Chilpancingo acumula cinco días sin suministro de agua por bloqueos de protesta
Chilpancingo: 5 días sin agua por protestas

Chilpancingo enfrenta crisis hídrica por bloqueos en carretera

La ciudad de Chilpancingo, capital del estado de Guerrero, ha sumado ya cinco días consecutivos sin suministro de agua potable debido a protestas que mantienen bloqueada la carretera federal México-Acapulco. Esta situación ha generado una emergencia entre la población, que depende del abastecimiento mediante pipas para cubrir sus necesidades básicas.

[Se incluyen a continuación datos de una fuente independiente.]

Definition bind_exc {A B} (r : Exc + A) (f : A -> Exc + B) : Exc + B :=
  match r with inl e => inl e | inr x => f x end.

(** [TokenResponse.from_dict] *)
Definition from_dict (data : json) : Exc + TokenResponse :=
  bind_exc (bind_exc (py_index data "access_token") json_string) (fun a =>
  bind_exc (bind_exc (py_index data "refresh_token") json_string) (fun r =>
  bind_exc (bind_exc (py_index data "id_token") json_string) (fun i =>
  bind_exc (bind_exc (py_index data "expires_in") json_int) (fun e =>
  bind_exc (bind_exc (py_index data "gcid") json_string) (fun g =>
  bind_exc (bind_exc (py_index data "token_time") json_int) (fun t =>
  inr {| access_token := a; refresh_token := r; id_token := i;
         expires_in := e; gcid := g; token_time := t |})))))).

(** One element of the ["vehicles"] list written by [_create_entry]. *)
Definition vehicle_dict (v : VehicleBasicData) : json :=
  JObj [("vin", vin v); ("brand", brand v); ("model", model v);
        ("propulsion", propulsion v); ("construction_year", construction_year v)].

(** The [data] of [_create_entry]. *)
Definition create_entry_data (client_id : string) (tokens : option TokenResponse)
    (vs : list VehicleBasicData) : json :=
  JObj [("client_id", JStr client_id);
        ("tokens", match tokens with Some t => as_dict t | None => JObj [] end);
        ("vehicles", JList (map vehicle_dict vs))].

(** [{**data, key: v}]: an existing key keeps its place. *)
Fixpoint assoc_set (k : string) (v : json) (kvs : list (string * json))
    : list (string * json) :=
  match kvs with
  | [] => [(k, v)]
  | (k', x) :: r => if decide (k = k') then (k, v) :: r else (k', x) :: assoc_set k v r
  end.

Definition dict_set (k : string) (v : json) (d : json) : json :=
  match d with JObj kvs => JObj (assoc_set k v kvs) | _ => d end.

(** The comprehension of [async_setup_entry] for one stored vehicle. *)
Definition restore_vehicle (v : json) : Exc + VehicleBasicData :=
  bind_exc (py_index v "vin") (fun vn =>
    match v with
    | JObj kvs =>
        inr {| vin := vn;
               brand := get_default (assoc_get "brand" kvs) (JStr "BMW");
               model := get_default (assoc_get "model" kvs) (JStr "Unknown");
               propulsion := get_default (assoc_get "propulsion" kvs) (JStr "");
               construction_year := get_default (assoc_get "construction_year" kvs) JNull |}
    | _ => inl TypeError
    end).

Fixpoint restore_vehicles (vs : list json) : Exc + list VehicleBasicData :=
  match vs with
  | [] => inr []
  | v :: r =>
      bind_exc (restore_vehicle v) (fun b =>
      bind_exc (restore_vehicles r) (fun bs => inr (b :: bs)))
  end.

(** The restoring part of [async_setup_entry]: [None] is its
    [return False], [Some] the tokens and vehicles the coordinator is
    built from. *)
Definition setup_entry (data : json)
    : Exc + option (TokenResponse * list VehicleBasicData) :=
  bind_exc (py_get data "tokens" (JObj [])) (fun token_data =>
  if negb (truthy token_data) then inr None
  else
    bind_exc (from_dict token_data) (fun tokens =>
    bind_exc (py_get data "vehicles" (JList [])) (fun vehicle_list =>
    bind_exc (py_iter vehicle_list) (fun items =>
    bind_exc (restore_vehicles items) (fun vehicles =>
    match vehicles with
    | [] => inr None
    | _ => inr (Some (tokens, vehicles))
    end))))).

(** The shape a store keeps through an update: the same vehicles, each
    with its basic data, the timestamp [stamp] and every telemetry key it
    had. *)
Definition keeps_vehicles (stamp : VehicleData -> option Z)
    (data data' : gmap string VehicleData) : Prop :=
  (forall k, is_Some (data' !! k) <-> is_Some (data !! k)) /\
  (forall k vd, data !! k = Some vd -> exists vd', data' !! k = Some vd' /\
     basic vd' = basic vd /\ stamp vd' = stamp vd /\
     forall n, is_Some (telemetry vd !! n) -> is_Some (telemetry vd' !! n)).
Definition step (self : MonitorThread) (ev : Event) : MonitorThread :=
  match ev with
  | EvRun w => state_after (run w self)
  | EvStartMonitor pvname v now h =>
      state_after (start_pv_monitor pvname v now h self)
  | EvCallback pvname v now =>
      if dict_mem (pv_monitors self) pvname
      then state_after (callback pvname v now self)
      else self
  | EvCheck => state_after (check_pvs self)
  | EvStopMonitor pvname => state_after (stop_pv_monitor pvname self)
  | EvStop => state_after (stop self)
  end.

Definition run_events (self : MonitorThread) (evs : list Event) : MonitorThread :=
  fold_left step evs self.

(** ** The window: the slots of [MainWindow]

    The window as the data its slots read and write: the text panes are
    the lists of the texts appended to them, the progress bar and the
    labels are their values.  The two services the link needs from outside
    the program are taken as functions: [urlencode frozen_pvs from to] is
    [urllib.parse.urlencode] of the three parameters [pv], [from] and [to]
    with [doseq=True] and [safe=':/'], and [get_time_string offset] is the
    formatted UTC clock [offset] minutes ago. *)
Module MainWindow.

Record t : Type := mk {
  generated_url : option string;
  frozen_check_duration : Z;
  filter1_input : string;
  filter2_input : string;
  interval_input : Z;
  frozen_duration_input : Z;
  progress_bar : Z;
  status_label : string;
  pv_output : list string;
  status_output : list string;
  frozen_pv_output : list string;
  disconnected_pv_output : list string;
  open_link_button_visible : bool
}.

Protestas paralizan el transporte de agua

Los manifestantes, que exigen diversas demandas sociales y gubernamentales, han instalado barricadas en puntos clave de la vía, impidiendo el tránsito de los vehículos cisterna que transportan el líquido vital desde fuentes externas. La falta de acceso ha afectado a miles de hogares, escuelas y negocios, exacerbando las condiciones de vida en una región ya vulnerable.

Autoridades locales han reportado que los intentos de diálogo con los protestantes no han rendido frutos hasta el momento, lo que prolonga la incertidumbre. Se estima que más del 70% de la población urbana depende de este sistema de distribución, ya que la infraestructura local de agua es limitada y anticuada.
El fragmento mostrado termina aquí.